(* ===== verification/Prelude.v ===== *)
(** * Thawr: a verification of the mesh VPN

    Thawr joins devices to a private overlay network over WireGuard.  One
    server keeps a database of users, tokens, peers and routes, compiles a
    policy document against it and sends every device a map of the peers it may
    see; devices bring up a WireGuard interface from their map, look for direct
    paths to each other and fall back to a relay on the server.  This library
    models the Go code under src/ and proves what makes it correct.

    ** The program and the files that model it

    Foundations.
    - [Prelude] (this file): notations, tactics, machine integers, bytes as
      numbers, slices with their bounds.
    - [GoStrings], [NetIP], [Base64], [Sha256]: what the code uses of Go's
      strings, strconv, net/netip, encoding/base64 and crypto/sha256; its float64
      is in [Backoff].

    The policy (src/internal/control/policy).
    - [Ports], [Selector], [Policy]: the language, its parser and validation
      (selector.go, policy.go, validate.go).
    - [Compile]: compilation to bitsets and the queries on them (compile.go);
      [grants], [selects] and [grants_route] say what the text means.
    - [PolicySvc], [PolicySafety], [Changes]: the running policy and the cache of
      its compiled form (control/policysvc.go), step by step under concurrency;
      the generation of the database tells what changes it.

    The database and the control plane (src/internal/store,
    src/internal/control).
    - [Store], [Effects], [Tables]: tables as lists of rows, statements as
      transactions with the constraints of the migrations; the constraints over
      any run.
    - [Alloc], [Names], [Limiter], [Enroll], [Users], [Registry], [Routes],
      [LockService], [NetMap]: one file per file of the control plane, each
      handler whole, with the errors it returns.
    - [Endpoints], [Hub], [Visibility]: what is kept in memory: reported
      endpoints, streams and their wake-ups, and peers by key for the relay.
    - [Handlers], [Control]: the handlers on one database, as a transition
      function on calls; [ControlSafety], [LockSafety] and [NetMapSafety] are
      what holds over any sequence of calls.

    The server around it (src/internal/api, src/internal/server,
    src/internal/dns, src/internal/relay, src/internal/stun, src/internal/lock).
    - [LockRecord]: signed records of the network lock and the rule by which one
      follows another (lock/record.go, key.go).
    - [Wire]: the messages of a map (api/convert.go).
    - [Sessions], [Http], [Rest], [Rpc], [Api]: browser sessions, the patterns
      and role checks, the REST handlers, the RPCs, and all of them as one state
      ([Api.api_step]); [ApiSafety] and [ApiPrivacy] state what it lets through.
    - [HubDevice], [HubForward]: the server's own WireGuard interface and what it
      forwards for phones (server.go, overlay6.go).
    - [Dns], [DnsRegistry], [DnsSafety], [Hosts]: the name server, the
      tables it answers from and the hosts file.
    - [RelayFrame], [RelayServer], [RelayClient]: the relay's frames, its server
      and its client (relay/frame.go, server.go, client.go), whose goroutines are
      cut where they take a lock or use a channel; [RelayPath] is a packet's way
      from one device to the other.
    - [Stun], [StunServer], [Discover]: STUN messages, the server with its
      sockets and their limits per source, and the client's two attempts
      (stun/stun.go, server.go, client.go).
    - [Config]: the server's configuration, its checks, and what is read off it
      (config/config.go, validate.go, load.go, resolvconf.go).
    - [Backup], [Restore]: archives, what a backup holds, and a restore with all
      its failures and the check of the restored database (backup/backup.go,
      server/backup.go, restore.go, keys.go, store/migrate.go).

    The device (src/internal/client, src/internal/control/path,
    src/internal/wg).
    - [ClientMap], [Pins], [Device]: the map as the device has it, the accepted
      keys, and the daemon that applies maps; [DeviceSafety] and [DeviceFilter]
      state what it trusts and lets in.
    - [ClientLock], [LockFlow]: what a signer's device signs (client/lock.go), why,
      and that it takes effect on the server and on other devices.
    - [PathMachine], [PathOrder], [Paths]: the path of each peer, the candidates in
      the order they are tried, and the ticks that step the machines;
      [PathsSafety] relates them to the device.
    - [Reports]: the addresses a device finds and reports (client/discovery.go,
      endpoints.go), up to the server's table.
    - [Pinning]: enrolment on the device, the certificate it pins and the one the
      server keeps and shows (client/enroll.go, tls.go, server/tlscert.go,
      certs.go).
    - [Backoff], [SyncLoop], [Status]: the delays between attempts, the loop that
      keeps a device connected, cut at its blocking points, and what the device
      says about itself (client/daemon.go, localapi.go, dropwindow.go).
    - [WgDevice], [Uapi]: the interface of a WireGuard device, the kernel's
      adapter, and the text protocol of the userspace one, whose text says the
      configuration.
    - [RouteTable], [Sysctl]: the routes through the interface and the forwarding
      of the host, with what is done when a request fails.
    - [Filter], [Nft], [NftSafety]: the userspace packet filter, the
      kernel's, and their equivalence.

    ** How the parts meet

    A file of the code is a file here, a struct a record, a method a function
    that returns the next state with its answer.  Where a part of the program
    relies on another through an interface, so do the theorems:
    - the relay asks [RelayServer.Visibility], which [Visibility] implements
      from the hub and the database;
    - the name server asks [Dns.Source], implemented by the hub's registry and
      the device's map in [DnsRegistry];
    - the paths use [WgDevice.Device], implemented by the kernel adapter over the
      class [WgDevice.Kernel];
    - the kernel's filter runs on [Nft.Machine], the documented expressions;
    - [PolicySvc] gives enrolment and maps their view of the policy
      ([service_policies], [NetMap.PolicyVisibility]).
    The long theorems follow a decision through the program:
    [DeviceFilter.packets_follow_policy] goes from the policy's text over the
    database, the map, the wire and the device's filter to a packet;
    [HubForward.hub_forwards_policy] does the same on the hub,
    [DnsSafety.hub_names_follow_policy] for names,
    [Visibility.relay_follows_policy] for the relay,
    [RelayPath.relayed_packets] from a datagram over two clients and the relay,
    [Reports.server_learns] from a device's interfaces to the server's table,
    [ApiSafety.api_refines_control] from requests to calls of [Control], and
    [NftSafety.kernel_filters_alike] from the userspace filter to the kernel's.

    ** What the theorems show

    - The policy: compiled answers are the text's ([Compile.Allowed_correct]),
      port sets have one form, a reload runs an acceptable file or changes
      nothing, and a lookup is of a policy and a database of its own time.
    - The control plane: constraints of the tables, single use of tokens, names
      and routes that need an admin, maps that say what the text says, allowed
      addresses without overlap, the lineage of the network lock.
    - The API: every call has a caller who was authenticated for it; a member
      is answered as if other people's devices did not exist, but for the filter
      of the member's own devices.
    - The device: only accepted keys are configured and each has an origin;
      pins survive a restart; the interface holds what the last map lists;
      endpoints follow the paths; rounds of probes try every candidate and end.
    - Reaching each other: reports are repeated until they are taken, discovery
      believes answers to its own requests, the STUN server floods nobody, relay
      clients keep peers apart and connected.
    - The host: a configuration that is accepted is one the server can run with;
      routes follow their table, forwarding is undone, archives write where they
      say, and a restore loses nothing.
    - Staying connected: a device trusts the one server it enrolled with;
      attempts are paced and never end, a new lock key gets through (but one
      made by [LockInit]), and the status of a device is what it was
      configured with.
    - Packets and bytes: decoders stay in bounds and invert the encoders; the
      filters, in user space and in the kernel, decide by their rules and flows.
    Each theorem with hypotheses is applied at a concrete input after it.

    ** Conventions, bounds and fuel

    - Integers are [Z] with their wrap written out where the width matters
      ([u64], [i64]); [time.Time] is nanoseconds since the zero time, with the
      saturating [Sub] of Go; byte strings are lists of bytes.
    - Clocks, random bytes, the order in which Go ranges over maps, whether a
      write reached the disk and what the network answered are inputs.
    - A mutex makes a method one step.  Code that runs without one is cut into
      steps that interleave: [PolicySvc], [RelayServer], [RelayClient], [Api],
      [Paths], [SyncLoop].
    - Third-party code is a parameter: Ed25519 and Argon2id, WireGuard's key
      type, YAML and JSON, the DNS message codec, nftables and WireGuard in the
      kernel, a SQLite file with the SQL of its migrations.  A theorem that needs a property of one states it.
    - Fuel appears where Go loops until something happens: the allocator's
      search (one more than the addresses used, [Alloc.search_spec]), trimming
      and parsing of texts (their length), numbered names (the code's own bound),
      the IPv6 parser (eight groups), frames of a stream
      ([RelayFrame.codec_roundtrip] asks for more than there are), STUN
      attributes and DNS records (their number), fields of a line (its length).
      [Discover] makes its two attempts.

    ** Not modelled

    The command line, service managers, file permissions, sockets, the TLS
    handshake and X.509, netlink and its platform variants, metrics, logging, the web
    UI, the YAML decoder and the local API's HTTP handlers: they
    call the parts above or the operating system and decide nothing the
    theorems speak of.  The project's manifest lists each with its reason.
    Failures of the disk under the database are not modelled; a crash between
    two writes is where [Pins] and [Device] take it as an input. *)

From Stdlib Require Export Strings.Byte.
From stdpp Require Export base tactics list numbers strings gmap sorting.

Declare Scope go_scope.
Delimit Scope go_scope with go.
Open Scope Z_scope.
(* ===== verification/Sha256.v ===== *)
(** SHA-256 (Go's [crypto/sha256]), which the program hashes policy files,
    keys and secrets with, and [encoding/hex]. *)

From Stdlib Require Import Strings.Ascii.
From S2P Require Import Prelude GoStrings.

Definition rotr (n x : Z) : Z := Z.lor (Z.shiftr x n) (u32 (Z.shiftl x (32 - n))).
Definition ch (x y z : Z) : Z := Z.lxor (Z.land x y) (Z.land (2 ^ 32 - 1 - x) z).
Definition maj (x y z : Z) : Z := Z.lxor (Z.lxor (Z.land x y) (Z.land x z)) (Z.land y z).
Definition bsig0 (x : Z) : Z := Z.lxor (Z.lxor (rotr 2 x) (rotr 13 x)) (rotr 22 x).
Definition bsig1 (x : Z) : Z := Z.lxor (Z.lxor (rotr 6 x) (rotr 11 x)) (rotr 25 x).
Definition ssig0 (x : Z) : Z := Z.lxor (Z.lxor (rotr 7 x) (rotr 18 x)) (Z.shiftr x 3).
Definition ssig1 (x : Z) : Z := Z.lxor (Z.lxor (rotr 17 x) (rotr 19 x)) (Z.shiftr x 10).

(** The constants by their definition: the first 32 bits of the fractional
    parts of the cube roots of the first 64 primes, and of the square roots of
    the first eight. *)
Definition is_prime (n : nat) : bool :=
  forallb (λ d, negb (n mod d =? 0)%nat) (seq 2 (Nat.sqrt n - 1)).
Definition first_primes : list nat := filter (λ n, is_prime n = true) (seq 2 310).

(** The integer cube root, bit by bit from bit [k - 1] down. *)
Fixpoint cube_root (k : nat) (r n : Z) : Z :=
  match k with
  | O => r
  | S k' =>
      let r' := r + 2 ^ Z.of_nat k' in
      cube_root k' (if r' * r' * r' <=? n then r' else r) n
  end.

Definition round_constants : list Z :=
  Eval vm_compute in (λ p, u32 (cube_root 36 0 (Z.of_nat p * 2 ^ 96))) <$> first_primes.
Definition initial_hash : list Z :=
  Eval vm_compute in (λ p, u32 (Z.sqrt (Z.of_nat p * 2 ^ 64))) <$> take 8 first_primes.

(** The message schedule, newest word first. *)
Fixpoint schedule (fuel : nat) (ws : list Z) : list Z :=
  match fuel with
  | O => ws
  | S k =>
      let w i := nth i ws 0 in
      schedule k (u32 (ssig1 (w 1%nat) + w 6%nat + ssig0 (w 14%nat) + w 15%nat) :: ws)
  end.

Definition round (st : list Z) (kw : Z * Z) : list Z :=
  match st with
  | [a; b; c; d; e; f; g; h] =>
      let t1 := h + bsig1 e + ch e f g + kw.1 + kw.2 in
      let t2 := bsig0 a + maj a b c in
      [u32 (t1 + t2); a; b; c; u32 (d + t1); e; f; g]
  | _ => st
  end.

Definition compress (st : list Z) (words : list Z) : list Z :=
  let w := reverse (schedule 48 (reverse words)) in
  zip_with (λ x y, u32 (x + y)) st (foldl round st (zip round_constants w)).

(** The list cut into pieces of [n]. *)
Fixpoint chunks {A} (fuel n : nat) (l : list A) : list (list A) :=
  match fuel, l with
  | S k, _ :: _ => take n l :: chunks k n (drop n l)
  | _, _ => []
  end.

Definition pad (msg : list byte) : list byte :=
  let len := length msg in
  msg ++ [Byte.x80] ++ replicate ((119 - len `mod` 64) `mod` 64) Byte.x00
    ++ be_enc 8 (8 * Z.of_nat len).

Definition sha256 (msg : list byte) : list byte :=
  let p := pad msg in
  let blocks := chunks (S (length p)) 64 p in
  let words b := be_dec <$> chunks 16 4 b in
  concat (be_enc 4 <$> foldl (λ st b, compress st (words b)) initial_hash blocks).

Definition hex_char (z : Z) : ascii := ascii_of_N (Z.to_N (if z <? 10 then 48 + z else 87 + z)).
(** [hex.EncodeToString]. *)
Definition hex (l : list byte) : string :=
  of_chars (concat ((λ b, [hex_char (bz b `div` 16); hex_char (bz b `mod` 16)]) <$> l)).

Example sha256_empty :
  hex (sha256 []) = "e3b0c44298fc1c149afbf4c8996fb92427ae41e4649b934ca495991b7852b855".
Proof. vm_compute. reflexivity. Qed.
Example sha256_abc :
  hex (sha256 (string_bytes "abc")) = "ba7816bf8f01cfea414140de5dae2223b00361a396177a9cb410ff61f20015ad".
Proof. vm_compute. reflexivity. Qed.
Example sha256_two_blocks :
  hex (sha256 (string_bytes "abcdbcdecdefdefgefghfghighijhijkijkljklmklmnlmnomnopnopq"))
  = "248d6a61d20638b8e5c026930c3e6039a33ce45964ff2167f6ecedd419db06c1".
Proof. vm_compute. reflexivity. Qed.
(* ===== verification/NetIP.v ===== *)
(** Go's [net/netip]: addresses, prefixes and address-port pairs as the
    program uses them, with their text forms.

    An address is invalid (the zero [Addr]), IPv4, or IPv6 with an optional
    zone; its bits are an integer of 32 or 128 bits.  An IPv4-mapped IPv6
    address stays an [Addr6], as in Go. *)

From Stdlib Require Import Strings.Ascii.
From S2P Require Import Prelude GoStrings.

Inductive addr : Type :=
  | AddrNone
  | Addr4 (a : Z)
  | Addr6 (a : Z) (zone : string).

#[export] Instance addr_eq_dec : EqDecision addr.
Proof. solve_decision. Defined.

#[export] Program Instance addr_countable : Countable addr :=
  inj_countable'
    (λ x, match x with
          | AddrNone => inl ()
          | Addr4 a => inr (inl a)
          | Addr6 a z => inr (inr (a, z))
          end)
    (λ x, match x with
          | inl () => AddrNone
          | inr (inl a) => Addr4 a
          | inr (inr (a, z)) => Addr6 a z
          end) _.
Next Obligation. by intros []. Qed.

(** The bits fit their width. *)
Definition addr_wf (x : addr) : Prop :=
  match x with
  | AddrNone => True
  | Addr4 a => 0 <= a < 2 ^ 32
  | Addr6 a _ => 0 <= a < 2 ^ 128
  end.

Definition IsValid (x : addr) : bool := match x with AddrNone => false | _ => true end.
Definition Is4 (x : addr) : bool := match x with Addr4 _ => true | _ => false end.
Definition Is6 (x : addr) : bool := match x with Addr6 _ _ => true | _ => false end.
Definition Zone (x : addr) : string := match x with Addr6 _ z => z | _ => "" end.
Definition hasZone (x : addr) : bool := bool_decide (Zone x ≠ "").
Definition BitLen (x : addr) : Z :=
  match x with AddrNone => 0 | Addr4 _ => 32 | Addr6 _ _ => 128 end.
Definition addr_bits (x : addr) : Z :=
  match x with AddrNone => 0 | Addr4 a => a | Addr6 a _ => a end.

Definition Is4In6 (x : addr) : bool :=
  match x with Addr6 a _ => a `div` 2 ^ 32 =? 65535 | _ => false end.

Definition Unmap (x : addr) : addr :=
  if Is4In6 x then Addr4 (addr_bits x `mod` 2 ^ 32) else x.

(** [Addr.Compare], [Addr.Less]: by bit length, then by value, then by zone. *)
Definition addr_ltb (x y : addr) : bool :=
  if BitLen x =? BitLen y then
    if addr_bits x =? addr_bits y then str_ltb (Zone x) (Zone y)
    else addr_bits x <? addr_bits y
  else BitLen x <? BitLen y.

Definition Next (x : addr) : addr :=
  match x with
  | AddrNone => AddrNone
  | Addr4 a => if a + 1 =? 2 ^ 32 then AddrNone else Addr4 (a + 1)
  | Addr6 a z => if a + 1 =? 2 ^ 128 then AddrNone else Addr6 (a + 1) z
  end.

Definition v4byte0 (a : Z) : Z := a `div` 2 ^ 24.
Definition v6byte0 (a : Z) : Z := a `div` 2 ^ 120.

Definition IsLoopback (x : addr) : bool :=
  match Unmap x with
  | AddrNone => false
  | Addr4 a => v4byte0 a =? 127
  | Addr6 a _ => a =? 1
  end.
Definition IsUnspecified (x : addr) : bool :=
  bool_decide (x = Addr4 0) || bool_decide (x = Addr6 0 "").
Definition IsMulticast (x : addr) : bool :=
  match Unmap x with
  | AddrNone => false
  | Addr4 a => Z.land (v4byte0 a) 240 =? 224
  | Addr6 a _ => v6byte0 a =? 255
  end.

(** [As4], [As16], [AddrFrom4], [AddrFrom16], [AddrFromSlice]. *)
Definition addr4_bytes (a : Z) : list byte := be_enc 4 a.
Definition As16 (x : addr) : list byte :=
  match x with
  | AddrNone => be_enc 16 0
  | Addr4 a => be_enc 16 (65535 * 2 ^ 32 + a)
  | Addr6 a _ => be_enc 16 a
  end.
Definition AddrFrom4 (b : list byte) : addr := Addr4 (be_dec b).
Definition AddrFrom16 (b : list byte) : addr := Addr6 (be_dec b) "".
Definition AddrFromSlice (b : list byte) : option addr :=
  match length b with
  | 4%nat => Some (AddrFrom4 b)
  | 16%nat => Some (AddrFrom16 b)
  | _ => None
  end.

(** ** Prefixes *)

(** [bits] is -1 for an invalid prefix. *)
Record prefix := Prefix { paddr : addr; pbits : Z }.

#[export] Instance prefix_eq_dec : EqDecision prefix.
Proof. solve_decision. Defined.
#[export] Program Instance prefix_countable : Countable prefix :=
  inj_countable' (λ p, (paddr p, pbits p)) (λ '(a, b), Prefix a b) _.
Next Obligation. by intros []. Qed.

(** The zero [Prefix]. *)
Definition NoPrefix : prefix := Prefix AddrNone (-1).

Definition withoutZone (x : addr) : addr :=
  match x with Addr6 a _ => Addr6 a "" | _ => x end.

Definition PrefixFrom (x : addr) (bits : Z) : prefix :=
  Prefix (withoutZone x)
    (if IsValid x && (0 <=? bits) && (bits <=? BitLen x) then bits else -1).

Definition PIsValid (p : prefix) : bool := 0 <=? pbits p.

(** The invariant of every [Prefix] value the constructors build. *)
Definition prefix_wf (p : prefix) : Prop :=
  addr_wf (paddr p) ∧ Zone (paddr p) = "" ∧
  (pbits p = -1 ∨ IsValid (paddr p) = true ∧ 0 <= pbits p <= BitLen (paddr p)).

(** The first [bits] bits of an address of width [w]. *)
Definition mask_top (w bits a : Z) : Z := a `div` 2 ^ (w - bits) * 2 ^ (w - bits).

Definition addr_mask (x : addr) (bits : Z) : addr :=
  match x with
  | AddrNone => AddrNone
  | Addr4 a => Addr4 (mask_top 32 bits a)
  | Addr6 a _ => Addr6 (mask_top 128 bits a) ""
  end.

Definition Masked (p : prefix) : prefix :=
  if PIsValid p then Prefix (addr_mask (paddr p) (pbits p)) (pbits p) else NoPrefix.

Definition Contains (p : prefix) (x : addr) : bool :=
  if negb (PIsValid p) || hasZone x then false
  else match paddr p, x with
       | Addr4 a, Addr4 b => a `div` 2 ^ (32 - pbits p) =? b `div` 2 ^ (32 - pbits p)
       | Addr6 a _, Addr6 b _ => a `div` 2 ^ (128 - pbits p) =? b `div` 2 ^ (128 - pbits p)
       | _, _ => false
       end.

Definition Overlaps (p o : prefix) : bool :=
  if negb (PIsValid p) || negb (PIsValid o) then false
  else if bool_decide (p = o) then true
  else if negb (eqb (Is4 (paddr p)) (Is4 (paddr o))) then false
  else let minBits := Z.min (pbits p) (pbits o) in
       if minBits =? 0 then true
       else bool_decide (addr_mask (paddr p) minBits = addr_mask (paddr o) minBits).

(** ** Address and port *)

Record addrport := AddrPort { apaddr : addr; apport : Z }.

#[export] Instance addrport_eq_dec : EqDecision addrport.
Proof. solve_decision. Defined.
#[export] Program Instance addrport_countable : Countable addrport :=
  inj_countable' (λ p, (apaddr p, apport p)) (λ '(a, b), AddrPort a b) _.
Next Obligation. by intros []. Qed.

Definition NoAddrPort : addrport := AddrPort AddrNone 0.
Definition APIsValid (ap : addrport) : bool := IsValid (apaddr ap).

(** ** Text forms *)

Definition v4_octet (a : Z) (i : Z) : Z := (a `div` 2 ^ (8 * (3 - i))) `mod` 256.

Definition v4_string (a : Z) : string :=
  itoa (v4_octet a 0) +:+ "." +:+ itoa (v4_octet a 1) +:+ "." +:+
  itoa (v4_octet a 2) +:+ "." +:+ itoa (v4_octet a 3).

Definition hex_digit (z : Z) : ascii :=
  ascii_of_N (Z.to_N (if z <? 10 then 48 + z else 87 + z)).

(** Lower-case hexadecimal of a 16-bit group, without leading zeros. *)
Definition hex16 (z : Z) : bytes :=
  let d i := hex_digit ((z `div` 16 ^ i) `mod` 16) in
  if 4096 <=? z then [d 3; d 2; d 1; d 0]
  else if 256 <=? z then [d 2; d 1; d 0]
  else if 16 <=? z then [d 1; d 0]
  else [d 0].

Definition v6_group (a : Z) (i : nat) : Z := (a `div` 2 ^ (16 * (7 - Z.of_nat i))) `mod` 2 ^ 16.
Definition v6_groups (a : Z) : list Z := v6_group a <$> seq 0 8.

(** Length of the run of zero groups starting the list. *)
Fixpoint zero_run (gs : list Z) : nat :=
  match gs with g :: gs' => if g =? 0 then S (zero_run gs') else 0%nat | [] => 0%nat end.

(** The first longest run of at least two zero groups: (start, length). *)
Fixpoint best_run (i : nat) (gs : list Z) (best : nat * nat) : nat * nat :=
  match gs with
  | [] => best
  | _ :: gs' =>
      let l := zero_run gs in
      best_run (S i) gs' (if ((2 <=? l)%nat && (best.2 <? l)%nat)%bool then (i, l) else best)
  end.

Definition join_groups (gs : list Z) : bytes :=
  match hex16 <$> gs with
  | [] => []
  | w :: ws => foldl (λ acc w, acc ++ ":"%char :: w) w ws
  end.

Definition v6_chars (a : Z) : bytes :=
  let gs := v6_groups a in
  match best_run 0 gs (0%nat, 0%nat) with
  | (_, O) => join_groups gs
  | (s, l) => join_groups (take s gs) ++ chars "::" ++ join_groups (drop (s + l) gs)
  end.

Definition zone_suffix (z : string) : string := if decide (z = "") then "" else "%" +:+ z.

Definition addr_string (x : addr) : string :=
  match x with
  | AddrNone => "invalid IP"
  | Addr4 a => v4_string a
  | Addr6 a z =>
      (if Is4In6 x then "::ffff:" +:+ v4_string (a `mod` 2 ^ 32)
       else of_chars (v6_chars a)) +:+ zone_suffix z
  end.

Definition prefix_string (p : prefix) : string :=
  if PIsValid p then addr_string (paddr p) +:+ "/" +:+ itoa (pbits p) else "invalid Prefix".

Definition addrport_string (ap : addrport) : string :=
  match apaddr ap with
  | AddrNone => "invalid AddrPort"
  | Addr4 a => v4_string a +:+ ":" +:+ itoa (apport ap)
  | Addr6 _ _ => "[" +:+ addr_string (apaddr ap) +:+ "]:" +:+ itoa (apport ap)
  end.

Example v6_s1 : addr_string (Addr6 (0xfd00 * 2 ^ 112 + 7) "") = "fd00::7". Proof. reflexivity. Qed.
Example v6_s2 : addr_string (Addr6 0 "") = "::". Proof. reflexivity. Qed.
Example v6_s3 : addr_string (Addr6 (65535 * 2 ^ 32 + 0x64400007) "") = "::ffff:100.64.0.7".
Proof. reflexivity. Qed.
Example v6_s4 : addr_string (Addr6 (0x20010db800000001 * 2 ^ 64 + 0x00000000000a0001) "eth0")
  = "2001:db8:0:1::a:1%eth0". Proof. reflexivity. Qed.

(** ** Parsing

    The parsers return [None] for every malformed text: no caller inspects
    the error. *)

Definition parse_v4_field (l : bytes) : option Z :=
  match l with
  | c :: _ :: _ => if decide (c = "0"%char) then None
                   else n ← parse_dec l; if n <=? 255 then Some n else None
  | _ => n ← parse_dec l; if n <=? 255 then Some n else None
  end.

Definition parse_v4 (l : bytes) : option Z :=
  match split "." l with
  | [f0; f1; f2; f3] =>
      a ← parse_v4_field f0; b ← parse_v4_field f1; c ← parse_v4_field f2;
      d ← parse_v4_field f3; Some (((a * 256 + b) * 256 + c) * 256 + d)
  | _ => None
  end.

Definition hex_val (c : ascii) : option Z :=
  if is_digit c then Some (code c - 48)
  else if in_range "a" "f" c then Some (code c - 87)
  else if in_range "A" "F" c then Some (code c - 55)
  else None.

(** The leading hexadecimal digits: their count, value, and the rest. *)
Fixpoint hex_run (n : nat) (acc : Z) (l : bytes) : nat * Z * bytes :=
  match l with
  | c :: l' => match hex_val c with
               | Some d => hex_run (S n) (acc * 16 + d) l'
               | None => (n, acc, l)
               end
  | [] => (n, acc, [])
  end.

● Assignment
Would you please show every line of the material above that includes the string "under"?

● Finished exercise
    models the Go code under src/ and proves what makes it correct.
      its compiled form (control/policysvc.go), step by step under concurrency;
    Failures of the disk under the database are not modelled; a crash between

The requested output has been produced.